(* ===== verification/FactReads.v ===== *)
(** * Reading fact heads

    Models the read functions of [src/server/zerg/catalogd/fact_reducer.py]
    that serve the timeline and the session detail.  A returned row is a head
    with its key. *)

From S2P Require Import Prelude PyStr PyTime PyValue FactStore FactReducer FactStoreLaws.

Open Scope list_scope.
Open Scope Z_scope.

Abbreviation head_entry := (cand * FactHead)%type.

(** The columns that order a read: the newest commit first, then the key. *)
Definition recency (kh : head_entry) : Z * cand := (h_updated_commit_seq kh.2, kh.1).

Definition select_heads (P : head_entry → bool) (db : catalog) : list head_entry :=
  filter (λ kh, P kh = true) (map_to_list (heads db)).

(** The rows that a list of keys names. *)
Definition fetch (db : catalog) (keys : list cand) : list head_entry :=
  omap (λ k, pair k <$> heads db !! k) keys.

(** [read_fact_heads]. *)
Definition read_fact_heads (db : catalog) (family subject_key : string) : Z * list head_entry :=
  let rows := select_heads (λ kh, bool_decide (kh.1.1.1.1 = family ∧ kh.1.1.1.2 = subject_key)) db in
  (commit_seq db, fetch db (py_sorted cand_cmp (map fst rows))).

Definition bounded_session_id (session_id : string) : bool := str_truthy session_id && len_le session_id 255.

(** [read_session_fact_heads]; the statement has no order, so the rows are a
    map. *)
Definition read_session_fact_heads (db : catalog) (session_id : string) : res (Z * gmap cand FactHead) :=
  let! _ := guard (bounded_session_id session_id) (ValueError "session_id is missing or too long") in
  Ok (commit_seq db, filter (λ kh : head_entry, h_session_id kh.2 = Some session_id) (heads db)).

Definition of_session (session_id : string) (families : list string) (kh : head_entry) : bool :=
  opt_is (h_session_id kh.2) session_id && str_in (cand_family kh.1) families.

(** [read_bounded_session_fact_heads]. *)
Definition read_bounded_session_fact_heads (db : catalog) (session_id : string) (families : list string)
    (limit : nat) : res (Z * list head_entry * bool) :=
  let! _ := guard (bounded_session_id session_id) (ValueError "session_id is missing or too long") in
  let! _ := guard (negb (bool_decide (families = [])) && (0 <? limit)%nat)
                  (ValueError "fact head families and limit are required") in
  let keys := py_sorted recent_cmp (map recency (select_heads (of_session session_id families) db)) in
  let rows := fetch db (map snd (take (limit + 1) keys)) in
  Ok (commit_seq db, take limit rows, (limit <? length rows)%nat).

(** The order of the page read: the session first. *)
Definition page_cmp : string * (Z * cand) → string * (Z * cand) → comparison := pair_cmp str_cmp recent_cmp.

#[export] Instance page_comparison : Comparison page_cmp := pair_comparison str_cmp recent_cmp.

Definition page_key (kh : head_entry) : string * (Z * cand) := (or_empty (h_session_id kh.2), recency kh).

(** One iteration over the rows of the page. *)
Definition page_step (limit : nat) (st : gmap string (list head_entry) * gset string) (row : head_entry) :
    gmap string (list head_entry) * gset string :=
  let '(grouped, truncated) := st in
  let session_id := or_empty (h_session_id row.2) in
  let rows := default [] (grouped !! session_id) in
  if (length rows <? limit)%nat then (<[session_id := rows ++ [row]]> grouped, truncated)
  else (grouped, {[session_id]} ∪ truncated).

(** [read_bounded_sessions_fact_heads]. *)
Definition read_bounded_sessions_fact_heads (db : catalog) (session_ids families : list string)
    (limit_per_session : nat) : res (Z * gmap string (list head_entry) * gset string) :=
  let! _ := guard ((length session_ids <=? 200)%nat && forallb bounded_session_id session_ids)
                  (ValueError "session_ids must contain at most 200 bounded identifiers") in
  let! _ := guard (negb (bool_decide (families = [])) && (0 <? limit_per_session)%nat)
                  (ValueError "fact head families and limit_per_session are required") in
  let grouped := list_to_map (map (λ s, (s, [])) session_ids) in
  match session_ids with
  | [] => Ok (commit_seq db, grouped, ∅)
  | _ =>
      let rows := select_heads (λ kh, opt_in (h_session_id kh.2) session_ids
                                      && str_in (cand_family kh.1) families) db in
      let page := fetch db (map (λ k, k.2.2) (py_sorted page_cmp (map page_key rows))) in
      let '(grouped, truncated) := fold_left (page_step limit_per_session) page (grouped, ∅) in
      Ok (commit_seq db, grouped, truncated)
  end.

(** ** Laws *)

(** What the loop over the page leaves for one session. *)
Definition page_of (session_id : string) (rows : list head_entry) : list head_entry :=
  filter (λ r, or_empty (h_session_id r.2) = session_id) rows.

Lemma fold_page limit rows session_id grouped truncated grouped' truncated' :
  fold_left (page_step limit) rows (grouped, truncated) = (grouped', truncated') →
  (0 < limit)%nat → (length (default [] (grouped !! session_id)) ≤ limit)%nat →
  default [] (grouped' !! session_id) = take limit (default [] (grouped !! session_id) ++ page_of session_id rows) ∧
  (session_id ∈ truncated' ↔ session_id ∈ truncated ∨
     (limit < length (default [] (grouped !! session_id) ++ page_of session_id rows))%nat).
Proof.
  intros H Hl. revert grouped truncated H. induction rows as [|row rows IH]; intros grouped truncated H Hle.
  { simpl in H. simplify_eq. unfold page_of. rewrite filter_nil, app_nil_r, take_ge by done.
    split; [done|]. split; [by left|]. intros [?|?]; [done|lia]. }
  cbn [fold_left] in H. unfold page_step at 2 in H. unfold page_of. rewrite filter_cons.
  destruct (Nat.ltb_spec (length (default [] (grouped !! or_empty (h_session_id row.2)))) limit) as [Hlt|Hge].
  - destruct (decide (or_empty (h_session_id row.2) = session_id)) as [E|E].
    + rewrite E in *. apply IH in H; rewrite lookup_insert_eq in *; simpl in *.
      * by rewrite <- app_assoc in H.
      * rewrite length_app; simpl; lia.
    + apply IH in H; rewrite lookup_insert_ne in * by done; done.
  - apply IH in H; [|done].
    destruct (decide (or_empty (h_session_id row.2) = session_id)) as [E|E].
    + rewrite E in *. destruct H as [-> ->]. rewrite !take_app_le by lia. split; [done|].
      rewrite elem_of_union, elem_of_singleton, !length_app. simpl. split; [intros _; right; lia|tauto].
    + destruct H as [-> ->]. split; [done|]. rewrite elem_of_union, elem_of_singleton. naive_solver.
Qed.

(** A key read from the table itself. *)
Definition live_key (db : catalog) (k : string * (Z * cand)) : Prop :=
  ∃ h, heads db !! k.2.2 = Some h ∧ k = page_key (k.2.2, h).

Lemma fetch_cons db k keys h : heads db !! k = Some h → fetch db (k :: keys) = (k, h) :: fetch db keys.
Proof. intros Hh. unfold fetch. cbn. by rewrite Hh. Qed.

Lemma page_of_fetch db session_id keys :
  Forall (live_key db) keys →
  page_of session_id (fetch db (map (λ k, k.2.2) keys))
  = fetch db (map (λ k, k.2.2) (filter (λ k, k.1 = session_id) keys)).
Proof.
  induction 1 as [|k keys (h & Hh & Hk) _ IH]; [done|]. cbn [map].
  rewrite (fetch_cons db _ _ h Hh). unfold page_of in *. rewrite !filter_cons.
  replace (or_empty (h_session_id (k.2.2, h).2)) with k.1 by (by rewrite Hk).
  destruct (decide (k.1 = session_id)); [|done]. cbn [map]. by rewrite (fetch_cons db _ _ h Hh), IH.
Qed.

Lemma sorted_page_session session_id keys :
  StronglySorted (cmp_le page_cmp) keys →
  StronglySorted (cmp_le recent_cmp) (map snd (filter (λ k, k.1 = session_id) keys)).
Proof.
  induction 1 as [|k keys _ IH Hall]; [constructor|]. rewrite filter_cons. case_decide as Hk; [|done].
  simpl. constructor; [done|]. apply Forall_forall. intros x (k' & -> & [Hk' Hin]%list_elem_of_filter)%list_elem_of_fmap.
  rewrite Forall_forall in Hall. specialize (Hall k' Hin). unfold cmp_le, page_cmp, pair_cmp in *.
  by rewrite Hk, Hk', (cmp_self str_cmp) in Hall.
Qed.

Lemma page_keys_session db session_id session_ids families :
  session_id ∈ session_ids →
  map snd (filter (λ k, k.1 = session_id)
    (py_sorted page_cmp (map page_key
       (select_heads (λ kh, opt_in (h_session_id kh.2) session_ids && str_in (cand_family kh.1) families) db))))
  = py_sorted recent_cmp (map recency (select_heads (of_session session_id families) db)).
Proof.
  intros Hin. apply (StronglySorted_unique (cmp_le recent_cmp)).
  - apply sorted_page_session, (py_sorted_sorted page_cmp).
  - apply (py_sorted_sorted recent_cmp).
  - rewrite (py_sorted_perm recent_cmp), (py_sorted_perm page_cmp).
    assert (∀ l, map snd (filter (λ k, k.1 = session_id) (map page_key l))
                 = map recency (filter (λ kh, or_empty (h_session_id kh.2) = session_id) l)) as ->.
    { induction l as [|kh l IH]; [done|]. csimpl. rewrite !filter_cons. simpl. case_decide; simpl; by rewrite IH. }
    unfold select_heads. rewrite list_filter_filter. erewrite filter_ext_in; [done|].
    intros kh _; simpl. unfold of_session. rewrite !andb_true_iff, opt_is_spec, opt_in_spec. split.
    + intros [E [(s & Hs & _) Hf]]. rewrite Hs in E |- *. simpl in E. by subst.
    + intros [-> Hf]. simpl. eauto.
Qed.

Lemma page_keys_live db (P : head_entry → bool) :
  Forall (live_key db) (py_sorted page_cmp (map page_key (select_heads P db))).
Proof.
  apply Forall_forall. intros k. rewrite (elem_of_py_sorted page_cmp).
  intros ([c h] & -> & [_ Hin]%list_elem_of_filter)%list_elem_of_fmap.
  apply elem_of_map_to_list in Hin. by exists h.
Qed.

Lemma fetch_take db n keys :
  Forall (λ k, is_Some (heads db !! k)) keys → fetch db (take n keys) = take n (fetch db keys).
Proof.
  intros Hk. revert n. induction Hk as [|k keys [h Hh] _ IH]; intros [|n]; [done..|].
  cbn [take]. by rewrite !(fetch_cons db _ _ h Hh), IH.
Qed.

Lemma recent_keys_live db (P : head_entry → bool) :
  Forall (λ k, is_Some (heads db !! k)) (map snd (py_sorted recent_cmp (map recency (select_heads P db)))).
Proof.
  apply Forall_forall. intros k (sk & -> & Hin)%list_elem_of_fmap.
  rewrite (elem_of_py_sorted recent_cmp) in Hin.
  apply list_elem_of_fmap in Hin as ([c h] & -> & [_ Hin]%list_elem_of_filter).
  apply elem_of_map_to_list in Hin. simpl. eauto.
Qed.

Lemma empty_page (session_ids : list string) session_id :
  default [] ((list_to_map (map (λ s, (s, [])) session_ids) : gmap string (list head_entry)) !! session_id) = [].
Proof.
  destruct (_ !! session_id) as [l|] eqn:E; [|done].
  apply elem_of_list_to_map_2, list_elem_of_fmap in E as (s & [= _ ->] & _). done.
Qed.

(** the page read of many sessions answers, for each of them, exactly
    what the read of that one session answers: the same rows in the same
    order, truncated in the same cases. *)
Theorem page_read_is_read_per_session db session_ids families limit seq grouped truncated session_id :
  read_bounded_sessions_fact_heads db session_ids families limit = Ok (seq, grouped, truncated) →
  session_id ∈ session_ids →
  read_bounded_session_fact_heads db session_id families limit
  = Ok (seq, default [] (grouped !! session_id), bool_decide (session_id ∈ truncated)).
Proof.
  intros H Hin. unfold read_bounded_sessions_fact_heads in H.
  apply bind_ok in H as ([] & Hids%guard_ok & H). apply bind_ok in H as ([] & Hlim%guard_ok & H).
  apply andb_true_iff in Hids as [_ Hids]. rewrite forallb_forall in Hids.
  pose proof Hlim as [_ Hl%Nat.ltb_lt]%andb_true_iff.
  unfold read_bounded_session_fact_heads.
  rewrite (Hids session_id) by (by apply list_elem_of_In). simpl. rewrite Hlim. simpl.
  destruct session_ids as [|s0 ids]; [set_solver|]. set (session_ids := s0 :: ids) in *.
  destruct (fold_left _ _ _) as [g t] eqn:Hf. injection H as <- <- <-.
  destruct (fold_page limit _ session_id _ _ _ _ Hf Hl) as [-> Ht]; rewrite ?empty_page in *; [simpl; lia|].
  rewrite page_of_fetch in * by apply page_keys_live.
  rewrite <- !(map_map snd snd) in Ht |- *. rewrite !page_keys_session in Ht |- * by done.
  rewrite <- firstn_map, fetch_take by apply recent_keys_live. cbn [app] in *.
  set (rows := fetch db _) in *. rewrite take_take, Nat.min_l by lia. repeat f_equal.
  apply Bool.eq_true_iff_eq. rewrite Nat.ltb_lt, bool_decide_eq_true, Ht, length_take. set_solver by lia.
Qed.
--
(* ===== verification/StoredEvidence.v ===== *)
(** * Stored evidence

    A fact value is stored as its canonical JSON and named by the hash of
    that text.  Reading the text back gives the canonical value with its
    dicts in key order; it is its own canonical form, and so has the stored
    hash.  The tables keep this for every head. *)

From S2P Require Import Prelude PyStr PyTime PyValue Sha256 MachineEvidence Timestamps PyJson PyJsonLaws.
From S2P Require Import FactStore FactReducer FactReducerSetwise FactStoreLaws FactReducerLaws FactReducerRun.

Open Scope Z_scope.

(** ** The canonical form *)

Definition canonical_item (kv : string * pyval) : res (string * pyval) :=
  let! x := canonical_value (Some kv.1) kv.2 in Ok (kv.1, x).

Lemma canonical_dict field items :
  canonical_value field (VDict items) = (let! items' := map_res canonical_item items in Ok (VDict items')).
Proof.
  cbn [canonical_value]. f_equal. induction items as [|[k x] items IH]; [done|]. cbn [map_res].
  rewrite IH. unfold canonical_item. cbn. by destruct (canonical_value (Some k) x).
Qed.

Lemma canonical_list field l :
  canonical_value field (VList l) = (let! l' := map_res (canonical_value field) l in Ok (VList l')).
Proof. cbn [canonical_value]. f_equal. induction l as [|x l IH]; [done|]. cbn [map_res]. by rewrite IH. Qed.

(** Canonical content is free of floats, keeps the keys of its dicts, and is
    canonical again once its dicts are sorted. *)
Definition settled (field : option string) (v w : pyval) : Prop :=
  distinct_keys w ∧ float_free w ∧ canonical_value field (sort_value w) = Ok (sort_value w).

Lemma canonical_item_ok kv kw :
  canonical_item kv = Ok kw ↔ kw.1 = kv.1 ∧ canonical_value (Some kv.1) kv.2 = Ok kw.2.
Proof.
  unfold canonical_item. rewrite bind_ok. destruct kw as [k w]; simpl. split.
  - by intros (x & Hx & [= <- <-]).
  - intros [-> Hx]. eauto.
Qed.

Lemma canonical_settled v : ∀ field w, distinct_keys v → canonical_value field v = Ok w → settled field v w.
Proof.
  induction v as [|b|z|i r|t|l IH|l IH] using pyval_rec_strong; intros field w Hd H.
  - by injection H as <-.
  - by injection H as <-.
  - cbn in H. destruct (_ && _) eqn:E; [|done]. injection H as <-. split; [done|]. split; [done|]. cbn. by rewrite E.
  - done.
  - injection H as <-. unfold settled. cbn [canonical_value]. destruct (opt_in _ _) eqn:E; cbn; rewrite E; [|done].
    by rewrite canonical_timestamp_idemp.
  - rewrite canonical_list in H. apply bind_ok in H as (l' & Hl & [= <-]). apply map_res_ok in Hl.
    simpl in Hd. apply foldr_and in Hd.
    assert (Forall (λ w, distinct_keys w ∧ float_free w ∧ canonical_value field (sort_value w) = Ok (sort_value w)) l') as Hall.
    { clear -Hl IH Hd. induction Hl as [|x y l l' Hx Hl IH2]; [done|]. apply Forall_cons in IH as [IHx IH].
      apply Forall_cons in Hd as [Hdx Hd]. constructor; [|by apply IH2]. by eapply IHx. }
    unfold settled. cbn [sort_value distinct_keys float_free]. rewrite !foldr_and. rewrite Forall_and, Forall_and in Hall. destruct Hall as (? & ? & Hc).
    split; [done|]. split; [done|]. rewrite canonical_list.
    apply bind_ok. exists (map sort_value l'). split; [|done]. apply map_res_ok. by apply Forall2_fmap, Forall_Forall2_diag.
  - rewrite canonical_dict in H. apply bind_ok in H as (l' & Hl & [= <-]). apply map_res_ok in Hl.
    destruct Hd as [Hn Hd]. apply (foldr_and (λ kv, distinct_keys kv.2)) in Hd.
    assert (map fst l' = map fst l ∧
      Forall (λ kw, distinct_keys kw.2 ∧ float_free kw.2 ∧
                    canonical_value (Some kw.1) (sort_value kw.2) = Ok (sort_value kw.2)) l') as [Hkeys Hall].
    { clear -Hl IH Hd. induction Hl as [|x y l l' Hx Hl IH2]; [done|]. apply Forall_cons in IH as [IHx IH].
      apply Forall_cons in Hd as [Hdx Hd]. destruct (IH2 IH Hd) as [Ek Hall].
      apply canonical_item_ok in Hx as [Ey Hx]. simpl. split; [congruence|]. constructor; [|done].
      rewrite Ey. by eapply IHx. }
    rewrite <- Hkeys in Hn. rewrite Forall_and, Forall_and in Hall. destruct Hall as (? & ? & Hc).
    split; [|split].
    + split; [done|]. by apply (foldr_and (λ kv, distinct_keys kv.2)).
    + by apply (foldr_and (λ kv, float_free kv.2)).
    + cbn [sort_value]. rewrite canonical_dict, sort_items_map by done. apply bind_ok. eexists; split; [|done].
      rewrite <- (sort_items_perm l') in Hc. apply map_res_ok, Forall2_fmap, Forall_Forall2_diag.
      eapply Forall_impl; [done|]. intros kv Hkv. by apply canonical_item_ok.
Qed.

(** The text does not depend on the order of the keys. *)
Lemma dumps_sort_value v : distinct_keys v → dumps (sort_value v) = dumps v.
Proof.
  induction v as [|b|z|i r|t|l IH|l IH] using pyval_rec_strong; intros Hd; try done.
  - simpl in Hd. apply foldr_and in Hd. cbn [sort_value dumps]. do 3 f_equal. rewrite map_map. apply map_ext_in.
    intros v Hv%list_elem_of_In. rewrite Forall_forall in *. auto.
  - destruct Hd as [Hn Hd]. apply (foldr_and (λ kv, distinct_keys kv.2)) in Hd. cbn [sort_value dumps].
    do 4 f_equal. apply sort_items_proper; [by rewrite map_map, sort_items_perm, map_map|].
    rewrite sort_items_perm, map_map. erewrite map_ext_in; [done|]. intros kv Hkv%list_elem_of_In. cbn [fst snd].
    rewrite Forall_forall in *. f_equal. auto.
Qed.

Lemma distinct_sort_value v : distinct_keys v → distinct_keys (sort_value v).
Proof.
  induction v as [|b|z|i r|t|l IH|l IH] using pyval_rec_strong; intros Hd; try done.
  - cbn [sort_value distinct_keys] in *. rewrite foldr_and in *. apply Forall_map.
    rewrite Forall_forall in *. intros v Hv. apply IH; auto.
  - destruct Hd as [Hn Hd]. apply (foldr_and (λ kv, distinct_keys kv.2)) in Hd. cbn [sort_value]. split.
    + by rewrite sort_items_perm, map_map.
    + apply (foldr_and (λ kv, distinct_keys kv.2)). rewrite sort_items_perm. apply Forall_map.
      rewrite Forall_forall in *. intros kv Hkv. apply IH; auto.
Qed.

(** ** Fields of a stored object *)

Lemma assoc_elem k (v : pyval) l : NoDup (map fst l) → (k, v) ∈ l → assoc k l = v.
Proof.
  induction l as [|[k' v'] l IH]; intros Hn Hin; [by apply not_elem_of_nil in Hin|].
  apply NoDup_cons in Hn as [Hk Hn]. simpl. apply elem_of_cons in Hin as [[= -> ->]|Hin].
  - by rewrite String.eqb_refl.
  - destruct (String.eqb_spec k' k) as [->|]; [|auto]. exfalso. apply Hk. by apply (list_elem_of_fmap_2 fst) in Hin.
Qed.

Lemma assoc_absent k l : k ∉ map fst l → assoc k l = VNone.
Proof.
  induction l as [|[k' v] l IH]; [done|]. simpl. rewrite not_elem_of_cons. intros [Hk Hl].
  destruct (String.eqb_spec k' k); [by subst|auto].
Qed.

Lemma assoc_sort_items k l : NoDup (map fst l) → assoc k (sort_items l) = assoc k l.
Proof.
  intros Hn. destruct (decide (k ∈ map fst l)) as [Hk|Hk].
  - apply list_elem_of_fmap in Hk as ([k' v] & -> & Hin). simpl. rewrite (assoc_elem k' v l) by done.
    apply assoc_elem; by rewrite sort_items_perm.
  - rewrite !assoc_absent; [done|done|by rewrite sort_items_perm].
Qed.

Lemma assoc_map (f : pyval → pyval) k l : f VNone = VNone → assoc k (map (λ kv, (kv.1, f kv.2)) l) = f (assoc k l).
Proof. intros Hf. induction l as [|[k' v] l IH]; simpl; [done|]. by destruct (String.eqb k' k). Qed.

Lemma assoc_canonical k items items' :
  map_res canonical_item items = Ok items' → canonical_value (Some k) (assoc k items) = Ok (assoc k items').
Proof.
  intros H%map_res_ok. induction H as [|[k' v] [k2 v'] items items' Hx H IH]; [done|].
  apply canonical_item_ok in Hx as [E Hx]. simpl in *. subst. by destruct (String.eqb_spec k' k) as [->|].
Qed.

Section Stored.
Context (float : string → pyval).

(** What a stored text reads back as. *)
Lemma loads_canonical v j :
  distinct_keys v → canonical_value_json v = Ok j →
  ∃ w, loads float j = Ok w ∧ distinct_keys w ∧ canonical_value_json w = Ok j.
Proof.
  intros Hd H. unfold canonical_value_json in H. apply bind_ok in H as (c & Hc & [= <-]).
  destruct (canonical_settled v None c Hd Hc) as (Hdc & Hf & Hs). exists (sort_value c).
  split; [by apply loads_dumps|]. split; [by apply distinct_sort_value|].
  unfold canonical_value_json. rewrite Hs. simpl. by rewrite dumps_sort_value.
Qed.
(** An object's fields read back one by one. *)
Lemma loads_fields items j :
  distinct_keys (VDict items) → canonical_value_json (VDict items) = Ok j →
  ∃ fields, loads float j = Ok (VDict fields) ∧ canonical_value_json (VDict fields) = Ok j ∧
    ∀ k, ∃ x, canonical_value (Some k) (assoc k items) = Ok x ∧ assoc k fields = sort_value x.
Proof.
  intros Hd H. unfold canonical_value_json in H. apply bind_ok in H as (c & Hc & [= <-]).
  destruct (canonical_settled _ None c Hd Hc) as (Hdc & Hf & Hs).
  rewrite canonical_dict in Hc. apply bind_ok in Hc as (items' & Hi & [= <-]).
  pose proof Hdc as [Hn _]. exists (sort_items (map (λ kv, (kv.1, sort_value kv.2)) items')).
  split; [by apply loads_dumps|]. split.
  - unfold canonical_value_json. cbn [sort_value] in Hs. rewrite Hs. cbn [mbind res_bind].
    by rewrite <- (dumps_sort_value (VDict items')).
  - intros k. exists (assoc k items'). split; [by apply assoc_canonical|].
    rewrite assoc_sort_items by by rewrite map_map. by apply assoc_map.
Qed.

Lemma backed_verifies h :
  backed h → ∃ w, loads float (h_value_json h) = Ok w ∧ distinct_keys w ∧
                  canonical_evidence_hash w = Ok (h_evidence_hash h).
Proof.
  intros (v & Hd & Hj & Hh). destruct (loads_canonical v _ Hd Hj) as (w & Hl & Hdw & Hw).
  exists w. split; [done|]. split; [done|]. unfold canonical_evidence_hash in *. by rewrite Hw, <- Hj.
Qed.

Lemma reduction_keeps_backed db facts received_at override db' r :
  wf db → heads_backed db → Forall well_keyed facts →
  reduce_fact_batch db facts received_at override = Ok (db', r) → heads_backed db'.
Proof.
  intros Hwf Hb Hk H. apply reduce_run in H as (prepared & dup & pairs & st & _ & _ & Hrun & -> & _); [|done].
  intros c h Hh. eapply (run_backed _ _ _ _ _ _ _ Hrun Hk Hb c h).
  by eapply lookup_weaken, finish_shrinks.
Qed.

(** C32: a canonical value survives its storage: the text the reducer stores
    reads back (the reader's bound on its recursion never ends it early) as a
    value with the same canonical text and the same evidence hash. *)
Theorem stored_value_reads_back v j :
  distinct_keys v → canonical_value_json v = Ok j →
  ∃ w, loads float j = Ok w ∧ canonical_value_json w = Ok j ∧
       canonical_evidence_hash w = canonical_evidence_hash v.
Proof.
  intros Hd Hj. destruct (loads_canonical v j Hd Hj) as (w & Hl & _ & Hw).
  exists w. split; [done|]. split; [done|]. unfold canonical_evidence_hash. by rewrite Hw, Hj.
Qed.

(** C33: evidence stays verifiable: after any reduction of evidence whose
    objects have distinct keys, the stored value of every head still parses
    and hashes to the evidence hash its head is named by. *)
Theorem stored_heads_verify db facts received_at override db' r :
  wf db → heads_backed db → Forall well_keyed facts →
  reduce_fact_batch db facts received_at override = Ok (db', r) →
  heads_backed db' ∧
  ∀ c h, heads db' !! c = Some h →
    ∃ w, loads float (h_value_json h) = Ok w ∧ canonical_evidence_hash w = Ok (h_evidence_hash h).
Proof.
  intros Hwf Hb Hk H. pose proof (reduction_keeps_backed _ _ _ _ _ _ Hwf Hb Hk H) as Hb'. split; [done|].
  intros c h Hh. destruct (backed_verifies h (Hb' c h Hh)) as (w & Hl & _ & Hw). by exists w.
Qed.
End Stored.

## Assigned task
Retype only this portion of the data above: the line containing "Proof. cbn [canonical_value].", the line containing "Lemma canonical_item_ok kv", and all lines between them, exactly.

## Response to the exercise
Proof. cbn [canonical_value]. f_equal. induction l as [|x l IH]; [done|]. cbn [map_res]. by rewrite IH. Qed.

(** Canonical content is free of floats, keeps the keys of its dicts, and is
    canonical again once its dicts are sorted. *)
Definition settled (field : option string) (v w : pyval) : Prop :=
  distinct_keys w ∧ float_free w ∧ canonical_value field (sort_value w) = Ok (sort_value w).

Lemma canonical_item_ok kv kw :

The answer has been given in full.